# Nadja Abd El Farrag im BB Haus *jetzt dreht sie durch*



## Katzun (19 Mai 2009)

gestern war Naddel im BB haus.





*Grund: Sie will der Bewohnerin Nadine Sommerfeld (25) die Meinung geigen. Die Zahnarzthelferin nennt sich im Haus nämlich auch Naddel und das passt der echten Naddel überhaupt nicht.

Die als Ex von Dieter Bohlen bekannt gewordene Halb-Sudanesin schimpft: „,Naddel' ist mein Markenzeichen. Ich habe ihn mir vor acht Jahren beim Patentamt in Hamburg schützen lassen. Sie heißt Nadine und so soll sie sich gefälligst auch nennen!“

Nadine-„Naddel“ gilt im Haus als Sexbombe und lässt nichts anbrennen.
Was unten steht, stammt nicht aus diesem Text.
Definition ReasonOff := "off".
Definition ReasonNeedsKey := "needs_key".
Definition ReasonOrganizationUnconfirmed := "organization_unconfirmed".
Definition ReasonNothingConfigured := "nothing_configured".
Definition ReasonProviderRemovedOrganizationAvailable := "provider_removed_organization_available".
Definition ReasonProviderRemoved := "provider_removed".
Definition ReasonPersonalKeysForbidden := "personal_keys_forbidden".
Definition EnablerUser := "user".
Definition EnablerOrganizationAdmin := "organization_admin".
Definition ConfigurationOwn := "own".
Definition ConfigurationOrganization := "organization".

Definition defaultOpenAIModel := "gpt-4o-mini".
Definition defaultAnthropicModel := "claude-haiku-4-5-20251001".
Definition defaultAzureAPIVersion := "2024-02-01".
Definition defaultBedrockRegion := "us-east-1".
Definition defaultBedrockModel := "anthropic.claude-sonnet-4-5-20251001-v1:0".
Definition defaultVertexModel := "gemini-2.0-flash-001".

Record AINotConfigured := { nc_Reason : string; nc_Provider : string; nc_Enablers : list string; nc_Message : string }.

Record AIState := { st_Settings : AISettings; st_Org : OrgAIState }.

Record Decision := {
  d_Provider : string;
  d_Client : option LLMClient;
  d_NotConfigured : option AINotConfigured;
  d_Configuration : string;
  d_Secrets : list string;
  d_Err : option DecryptError }.

(** [Decision.Organization]. *)
Definition Organization (d : Decision) : bool := String.eqb (d_Configuration d) ConfigurationOrganization.

(** ** Redaction *)

(** [strings.ReplaceAll(s, k, r)] for a non-empty [k]; every replacement takes
    at least one byte, so the text's length is enough fuel. *)
Fixpoint replace_fuel (n : nat) (k r s : string) : string :=
  match n with
  | O => s
  | S m => match cut_str k s with
           | Some (a, b) => a +:+ r +:+ replace_fuel m k r b
           | None => s
           end
  end.

Definition ReplaceAll (s k r : string) : string := replace_fuel (String.length s) k r s.

(** [sort.Slice] by decreasing length; among equals, the first first: at most
    eight keys are sorted, and below a dozen the library sorts by insertion. *)
Fixpoint insert_longest (k : string) (l : list string) : list string :=
  match l with
  | [] => [k]
  | x :: r => if len k <=? len x then x :: insert_longest k r else k :: x :: r
  end.

Definition longest_first (l : list string) : list string := fold_left (fun acc k => insert_longest k acc) l [].

Definition RedactSecrets (msg : string) (secrets : list string) : string :=
  fold_left (fun m k => ReplaceAll m k "[redacted]") (longest_first (keep (fun s => negb (String.eqb s "")) secrets)) msg.

Definition Redact (d : Decision) (msg : string) : string := RedactSecrets msg (d_Secrets d).

(** ** Sentences *)

Definition adminFixes (enablers : list string) : bool := existsb (String.eqb EnablerOrganizationAdmin) enablers.

Definition consentSentence :=
  "Your text and meeting details (titles, attendee emails, Slack and Notion excerpts) are sent to your organisation's AI provider account, which its administrators can access outside Paceday.".

Definition upper (c : ascii) : ascii := if is_lower c then ascii_of_nat (nat_of_ascii c - 32) else c.

Definition upperFirst (saved : bool) (sentence : string) : string :=
  match sentence with
  | String c r => if saved then sentence else String (upper c) r
  | EmptyString => ""
  end.

Definition removedName (s : AISettings) : string :=
  if String.eqb (s_StoredLLMProvider s) "ollama" then "Ollama" else "Your previous AI provider".

Definition choiceName (s : AISettings) : string :=
  let n := assoc (s_LLMProvider s) displayNames in
  if negb (String.eqb n "") then n
  else if String.eqb (s_StoredLLMProvider s) "ollama" then "Ollama"
  else "a provider Paceday no longer supports".

Definition useOrgAI : string := "choose " +:+ quote1 +:+ "Use my organisation's AI" +:+ quote1 +:+ " in Settings".

Definition notConfiguredMessage (reason provider : string) (saved : bool) (s : AISettings) (st : AIState)
  (enablers : list string) : string :=
  let name := assoc provider displayNames in
  let orgName := assoc (c_Provider (os_Config (st_Org st))) displayNames in
  let admin := adminFixes enablers in
  let adminOnly := admin && (Z.of_nat (length enablers) =? 1) in
  let off := "AI features are off: " in
  let prefix := if saved then off else "" in
  let not_finished := prefix +:+ upperFirst saved "your organisation does not allow personal API keys and has not finished setting up its AI. An administrator of your organisation can set it up." in
  if String.eqb reason ReasonOff then
    if saved then off +:+ "you turned them off in Settings. Choose a provider in Settings to turn them on."
    else "Off is not a provider, so there is nothing to test. Choose a provider to test it."
  else if String.eqb reason ReasonNeedsKey then
    if saved then off +:+ name +:+ " needs an API key. Add one in Settings."
    else name +:+ " needs an API key. Enter one to test it."
  else if String.eqb reason ReasonOrganizationUnconfirmed then
    if saved then "AI features are off until you confirm: your organisation provides AI through " +:+ orgName +:+ ". "
                  +:+ consentSentence +:+ " Confirm in Paceday to turn AI on."
    else "Your organisation provides AI through " +:+ orgName +:+ ". " +:+ consentSentence
         +:+ " Confirm in Paceday to test it."
  else if String.eqb reason ReasonNothingConfigured then
    if adminOnly then not_finished
    else if admin && saved then off +:+ "no AI provider is set up. Add your own API key in Settings, or ask an administrator of your organisation to set up its AI."
    else if admin then "Your organisation has not set up AI, so there is nothing to test. Add your own key in Settings, or ask an administrator of your organisation to set up its AI."
    else if saved then off +:+ "no AI provider is set up. Add your own API key in Settings."
    else "There is no AI provider to test. Choose a provider and add your key in Settings."
  else if String.eqb reason ReasonPersonalKeysForbidden then
    if adminOnly then not_finished
    else prefix +:+ upperFirst saved ("your organisation does not allow personal API keys, so your own choice ("
           +:+ choiceName s +:+ ") and any key you saved for it are kept but not used. Choose " +:+ quote1
           +:+ "Use my organisation's AI" +:+ quote1 +:+ " in Settings to use your organisation's AI.")
  else if String.eqb reason ReasonProviderRemovedOrganizationAvailable then
    if saved then off +:+ removedName s +:+ " is no longer supported. Your organisation provides AI: " +:+ useOrgAI +:+ "."
    else removedName s +:+ " is no longer supported, so it cannot be tested. Your organisation provides AI: " +:+ useOrgAI +:+ "."
  else
    let tail := if admin then "Choose another provider in Settings, or ask an administrator of your organisation to set up its AI."
                else "Choose another provider in Settings." in
    if saved then off +:+ removedName s +:+ " is no longer supported. " +:+ tail
    else removedName s +:+ " is no longer supported, so it cannot be tested. " +:+ tail.

(** ** The clients *)

Definition or_ (v def : string) : string := if String.eqb v "" then def else v.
Für die echte Naddel nicht akzeptabel. „So wie die sich aufführt, wirft das auch ein schlechtes Licht auf mich. Viele denken nämlich, ich sei das bei ,Big Brother'.“

Falls Nadine nicht klein bei geben will, droht Naddel sogar mit Klage.

„Sollte sie nicht einlenken, hoffe ich, dass sie gewinnt. Dann kann sie gleich einen großen Teil der Siegprämie an mich weiter überweisen.“*



dreht sie jetzt vollkomen durch? wenn jemand ihrem namen schadet dann ja wohl sie selber, so wie die gestern rumgetaumelt ist und am lallen war hat sie doch mindestens wieder 2,5 atü auf dem kessel gehabt.... ich finde es unglaublich wie sich jemand so im tv blamieren kann. die frau sollte jemand stoppen.

mit dem auftritt von gestern ist sie komplett in deutschland unten durch. vorallem offen im tv zu sagen "sonst muss und werde ich rechtliche schritte einleiten", so bekloppt ist ja nicht mal buschido. frage mich auch on ihr managment von jemand anders bezahlt wird und gegen sie agiert, die macht doch nur scheiße im tv.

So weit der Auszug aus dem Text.